Right from the outset, Coalesce has been involved in developing electronics-enabled drug delivery devices. In fact, even prior to Coalesce members of our current team worked on such projects for pharmaceutical giants. Early device concepts were somewhat clunky with cumbersome batteries and confusing LEDs and buzzers. Some concepts used stored electrical energy to disperse the formulation, others responded to the patient's inhalation to trigger an event and each had one trait in common: expense. Little wonder then that in a market dominated by low-cost disposable devices, that electronic devices have never taken off.

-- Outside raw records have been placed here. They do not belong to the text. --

(* ===== verification/Prelude.v ===== *)
(** * openvox-ca: a verification of the certificate authority's core

    openvox-ca is the certificate authority of an OpenVox or Puppet fleet.  Any
    number of replicas serve one fleet over one shared store.  This library
    models the replicas' operations on that store and on their own memory, and
    the HTTP interface in front of them, and proves what keeps the CA
    trustworthy: what it issues and to whom, that what it revokes stays revoked
    and is answered as revoked everywhere, who can change anything, and that
    the inventory is an append-only record whose tampering shows.

    ** The program and the files that model it

    Storage (src/internal/storage).  A [Backend] holds blobs under logical
    keys; the SQL, etcd and Redis backends also keep the inventory as records.
    [StorageService] adds the inventory with its integrity value, the
    certificate index and named locks.
    - Inventory: the line formats, canonical serials and HMAC schemes of
      storage.go; Sha256 is the executable hash under them.
    - Storage: backend.go, the semantics of filesystem.go, sql.go and
      sql_inventory.go, and the operations of storage.go, as actions of the
      monad [MS] on a [Store].
    - Files: system calls on directories, files and links, any of which may
      fail, and the atomic replacement of a file (filesystem.go).
    - FileBackend and FileSafety: the filesystem backend as programs of system
      calls (filesystem.go), and that it is the backend Storage assumes.
    - Overlay: single blobs in local files over another backend (overlay.go).
    - KeyPerms: the check of key files' permissions at start-up (storage.go).
    - InventorySpec: the inventory operations against an abstract list.
    - Migrate: copying a CA from one store to another (migrate.go).
    - Records: the record format the etcd and Redis backends share
      (inventory_records.go).
    - Concurrent: programs whose requests to a shared service interleave with
      those of other clients, and how to reason about them.
    - Numbered: what an inventory of numbered records with two indices is, and
      how appends and prunes act on it; shared by etcd and Redis.
    - Etcd, EtcdPrune and EtcdSpec: the etcd inventory and certificate index
      (etcd_inventory.go, etcd_certindex.go) as such programs.
    - Redis and RedisSpec: the Lua scripts and programs of the Redis inventory
      and index (redis_inventory.go, redis_certindex.go).
    - BulkImport, EtcdLegacy and RedisLegacy: replacing the whole inventory in
      batches, and the conversion of a legacy text at start-up.
    - RedisLock: the distributed lock in Redis (redis.go), in time.

    The CA (src/internal/ca).  One [CA] object per replica: configuration,
    certificate and key, the CRL in memory, an index of issued serials, a cache
    of OCSP answers.
    - Policy: certnames, alternative names, extensions and key rules
      (signing.go, generate.go, oids.go, authgrant.go, reservedsubject.go,
      keys.go).
    - Autosign: the policy that signs requests without an operator, and the
      judgement of the path of its program (autosign.go, autosignpath.go).
    - CAState: the [CA] record (ca.go) and the [World] of one replica; its
      methods are actions of the monad [MW].
    - CRLChain: the stored chain of CRLs and the operator's chain file
      (crlchain.go, crlchainfile.go, cabundle.go, [ownCRLIn] of caImport.go).
    - CRL: signing, installing, refreshing and reloading the CRL, and revoking
      one serial (crl.go, crlsync.go, [loadCRLCache] of init.go, revoke.go).
    - OCSP: the responder and the serial index (ocsp.go, serialsync.go).
    - CRLSafety: every way of rewriting the stored CRL only adds to it.
    - Supersede: certificates replaced by a renewal and awaiting revocation,
      and revocation by certname (supersede.go, revoke.go).
    - Signing: requests, signing, both renewals, cleaning (signing.go).
    - Lifecycle: removal of expired certificates, server-side generation and
      index repair (cleanup.go, generate.go, certindex.go).
    - Import: taking certificates issued elsewhere on record (importcert.go).
    - ManagedCert and ManagedSafety: certificates the CA keeps current by itself
      in stores outside its own (managedcert.go).
    - CertStore: those stores, a file pair or a Kubernetes Secret
      (internal/certstore/file.go, secret.go).
    - CertConfig: their configuration and its checks (certconfig.go).
    - System and Growth: replicas taking steps in any order on one store.
    - Generate: what server-side generation hands out.
    - Process: calls of several processes interleaving over a shared state with
      one lock, and how to reason about them.
    - KeyCustody: the CA key at rest, encrypted or at a key provider (keyenc.go,
      keyprovider.go, keys.go).
    - Signer: the process that holds the key apart from the server, its secret,
      handshake and requests (internal/signer/signer.go).
    - OpenBao: the CA key in a transit engine, a key provider with logins of its
      own (internal/signer/openbao).
    - Bootstrap, BootSafety and BootAgree: starting a replica, as such a process
      (init.go).
    - CAImport: replacing the CA by given material (caImport.go, cabundle.go).

    The API (src/internal/api).  A middleware decides from the method, the path
    and the client's certificate whether a request reaches its handler; the
    handlers call the CA and turn its results into answers.
    - Auth: route tiers and trust domains (auth.go, trustdomain.go).
    - ClientCRL: the revocation check of foreign clients (clientcrl.go).
    - ClientReload: setting up foreign trust domains and reloading their CRLs
      (cmd/openvox-ca/clientca.go).
    - RateLimit: the limiter of the public route (ratelimit.go).
    - Status: status documents and their listing (serial.go, handlers.go).
    - Handlers: routes and handlers (handlers.go, ocsp_handler.go,
      health_handler.go, principal.go).
    - HandlerSafety: what requests can do and what answers mean.

    - Witnesses: a concrete CA, cluster and server on which the theorems are
      applied; the files on storage, keys and autosigning carry their own.

    GoStrings, GoTime, X509 and Verify model what the sources use of Go's
    strings, math/big, time, crypto/x509 and encoding/pem.  This file holds the errors,
    the result type, the state monad, its rules and the shared tactics.

    ** Reading the model

    An operation is a function from a state to a result and a state.  Recursion
    is over lists, with these exceptions.  Path building in Verify has one more
    unit of fuel than there are intermediates; more never changes the outcome
    ([buildChains_fuel]).  The walk of an autosign path has one unit per
    component it may visit, counting the 40 symbolic links the code allows.
    The etcd and Redis programs have the code's own bounds: 16 attempts of a
    contended transaction or script and 30 batches of 30 records in an etcd
    prune.  A symbolic link is followed 40 times, as the system does.  Signing in
    batches has one unit per request.  A start-up makes at most 29
    actions, each one request or none but for four, whose requests are bounded
    separately ([Init_terminates]).

    Everything the program does not decide is a script in the state, and
    theorems quantify over all scripts: each backend call, lock or signature
    succeeds, fails before its effect, or fails after it (a lost
    acknowledgement); the clock advances by scripted steps; random numbers,
    chain-file contents and autosign verdicts are scripted.  An exhausted script
    means no more failures, a clock that stands still, a random source that
    fails, a missing chain file and no autosigning.

    The mutex of a CA object is not represented: a locked section is one
    uninterrupted action.  [AnswerOCSP] and [SyncSerialIndex] release it
    midway and are split into one action per section.  A storage lock is an
    action that may fail; operations that hold one are single steps of the
    cluster.  The etcd and Redis operations, which rely on transactions and
    scripts instead of a lock, interleave request by request.  Operations on
    files are programs of system calls: [upto] is every moment a program may be
    at, after any failures, so a theorem about it speaks of crashes too.  Start-ups interleave call by call: a process
    holds the bootstrap lock alone, and its death frees it.  Key derivation, the
    cipher of a stored key and key providers are interfaces with their laws.

    A notion used throughout: [mono R m] says that running [m] relates the
    states before and after by the preorder [R], whatever the outcome.  The
    rules for [mono] are in the hint database [mono], and [mono_tac] walks an
    operation with them.  Frames, invariants and monotonicity ([same_data],
    [frame], [keeps_coherent], [crl_grows], [keeps_store]) are all proved this
    way.

    ** What the theorems show

    - Revocation: the published CRL only gains entries and its number only
      rises, across every interleaving and every failure, expired entries apart
      ([published_crl_grows], [CleanupExpiredCerts_keeps_revocations]); a
      replica that reloads the CRL answers a published revocation
      ([revocation_reaches_replica]); revoking publishes the serial
      ([revokeSerialLocked_publishes]); no supersession is forgotten
      ([ReconcileSuperseded_accounts]).
    - OCSP: answers agree with index and CRL, cached answers never contradict
      them, and an index refresh neither loses nor revives a serial under races
      ([AnswerOCSP_correct], [replicas_coherent], [reconcileSerialIndex_sound]).
    - Issuance: bounds on every leaf, what a request can and cannot obtain,
      agreement with the inventory, what generation and import record, and what
      a failure leaves ([issueLeafLocked_bounds], [signWithDuration_authority],
      [issueLeafLocked_recorded], [GenerateWithOptions_sound],
      [ImportCertificate_recorded], [issueLeafLocked_failure],
      [leaf_validity_range]).
    - Managed certificates: what a pass hands out, that passes come to rest, and
      how seldom a store that refuses its writes is tried
      ([managed_certificate_sound], [managed_certificate_settles],
      [managed_write_backoff]).
    - Start-up: replicas starting together, with failures and deaths anywhere,
      end up with one CA, and nothing stored is destroyed
      ([starting_replicas_agree], [startup_never_destroys], [Init_terminates],
      [ca_key_roundtrip]).
    - Import of a CA: the published CRL never goes back, and one way a revocation
      made during an import is lost all the same ([import_never_rolls_back],
      [forced_import_races_with_revocation]).
    - Migration: an exact copy after any number of failed runs, a source that is
      never changed, and what is refused ([MigrateService_copies],
      [MigrateService_protects]).
    - Renewal: only for unrevoked certificates of this CA, and nothing new is
      handed out ([revoked_cannot_renew], [Renew_sound]).
    - Authorisation: who gets past the middleware, that a revoked client of
      this CA does not, what a configuration grants, that a replayed CRL re-admits nobody
      ([authMiddleware_admits], [revoked_client_refused],
      [buildTrustDomains_grants], [reload_cannot_readmit]).
    - The API as a whole: which requests can change what is stored
      ([requests_cannot_write]), what the answers mean ([put_status_answers],
      [renewal_request_sound], [list_statuses_truthful]), that batching is
      invisible ([signInBatches_equiv]) and what the limiter admits, also
      when calls wait for its lock ([rate_limit_bound]).
    - Autosigning: what signs a request without an operator, and that the
      program's path cannot be subverted unless unsafe paths are allowed ([CheckAutosign_sound],
      [autosign_path_stable]).
    - Keys: what the handshake with the isolated signer establishes under an
      active attacker and what it will sign ([handshake_authenticates],
      [Service_Sign_digests]); that the OpenBao provider keeps the laws start-up
      relies on, checks each signature, and how often it logs in
      ([openbao_laws], [Signer_Sign_verified], [reauth_bounded]); that open key
      files are reported ([CheckKeyPermissions_reports]).
    - Files: the filesystem backend and the overlay implement the backend, under
      failures and crashes, a CA directory stays well-formed, and one directory
      in which a failed write loses the CA key ([filesystem_refines],
      [overlay_refines], [cadir_well_formed], [ca_key_conflict_refused],
      [linked_ca_key_lost]).
    - Stores of managed certificates: a crash never leaves a certificate without
      its key, a Secret of another owner is not taken, accepted entries do not
      interfere ([FileStore_Save_crash], [SecretStore_Save_always],
      [accepted_entries_apart]).
    - Inventory: refinement of an append-only list with unique serials, tamper
      evidence, exact pruning, refusal of duplicates, round trips
      ([AppendInventoryRecord_refines], [AppendInventoryRecord_duplicate],
      [PruneInventory_refines], [InventoryEntries_tamper_evident],
      [openVox_line_roundtrip]).
    - The inventory in etcd and Redis: the same refinements, consistency of records,
      indices and integrity head under any interleaving of replicas and any
      lost requests, and that repeated prunes finish
      ([etcd_AppendEntry_refines], [etcd_PruneEntries_refines],
      [etcd_replicas_consistent], [etcd_prunes_finish],
      [redis_AppendEntry_refines], [redis_PruneEntries_refines],
      [redis_replicas_consistent]); conversions of a legacy text that are cut off
      anywhere are completed exactly ([etcd_conversion_resumable],
      [redis_conversion_resumable]); when the Redis lock excludes
      ([redis_lock_excludes]).
    - Upstream CRLs: a chain file cannot roll an ancestor's CRL back
      ([upstreamCRLs_monotone]).
    - Certnames: an accepted name is safe as a key and as a field
      ([ValidateSubject_safe]).

    ** Abstractions

    Signatures and key identifiers are symbolic: an object records the key that
    signed it, and a check compares keys after the constraint tests of Go's
    library.  Equality of encoded objects is equality of their records.  Stored
    bytes are represented by what the decoders find in them, and so are the
    bodies of requests.  Sorting with [sort.Slice] is modelled as a stable sort.
    Log lines are not modelled; the counters behind the metrics are.
    Cancellation of a context is one of the scripted failures.  White space is
    that of ASCII.  Patterns match rune by rune, which is what Go does for every
    pattern that is valid UTF-8.

    ** What is not modelled

    The blobs of the etcd and Redis backends and the SQL schema: each call is a
    request to a service, whose effect is the one [Backend] states.  The etcd,
    file and instance locks: leases and flock are the operating system's or the
    service's.  Of the isolated signer and OpenBao, inherited descriptors, the
    RPC library, the client's configuration and the loop that renews a lease.
    Kubernetes export, settings, metrics, the HTTP server's set-up and the
    command line programs: parsing, reporting and timers around the operations
    modelled here. *)

From stdpp Require Export base gmap strings list fin_maps sorting.
From Stdlib Require Export ZArith Lia.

So why are pharmaceutical companies now tripping over themselves to sign up agreements for connected devices? Is it a fear of not capturing the zeitgeist?

Actually, no.

A confluence of factors is driving this trend. Firstly the ubiquity of smartphones and apps; secondly the vast cost to payors of non-adherence to medication; and finally the miniaturisation and commodification of electronics and sensors together with improvements in battery technology. 

Remove the UI

Coalesce has developed a variant of our wireless inspiratory flow monitor as a demonstration of what is possible with current technology. The operating principle is similar: the use of a pressure sensor in a channel connected to the flow path and a known resistance to measure inhalation profiles. However, the embodiment is quite different:

  • Real-time display via smartphone app
  • Wireless data transfer using Bluetooth LE
  • Emulates any device
    • DPI or pMDI
    • Auto-detect which mouthpiece is connected
  • Wireless charging
  • No UI on the device
  • Improved hygiene

Where to next?

To implement the technology in an affordable manner in a disposable, or semi-disposable, drug delivery device is now patently viable and, given that people love their phones, presumably app-enabled devices are here to stay. Companies such as Adherium and Propeller Health are making huge strides in creating the infrastructure to store and disseminate the data which are gathered by such devices and big pharma is investing. There are still many obstacles to overcome though, not least the disparity between the pace that technology evolves at versus the typical life cycles of medicinal products.

With many years of experience in developing electronics enabled devices and by staying abreast of emerging trends in technology, we expect to be kept busy developing connected devices.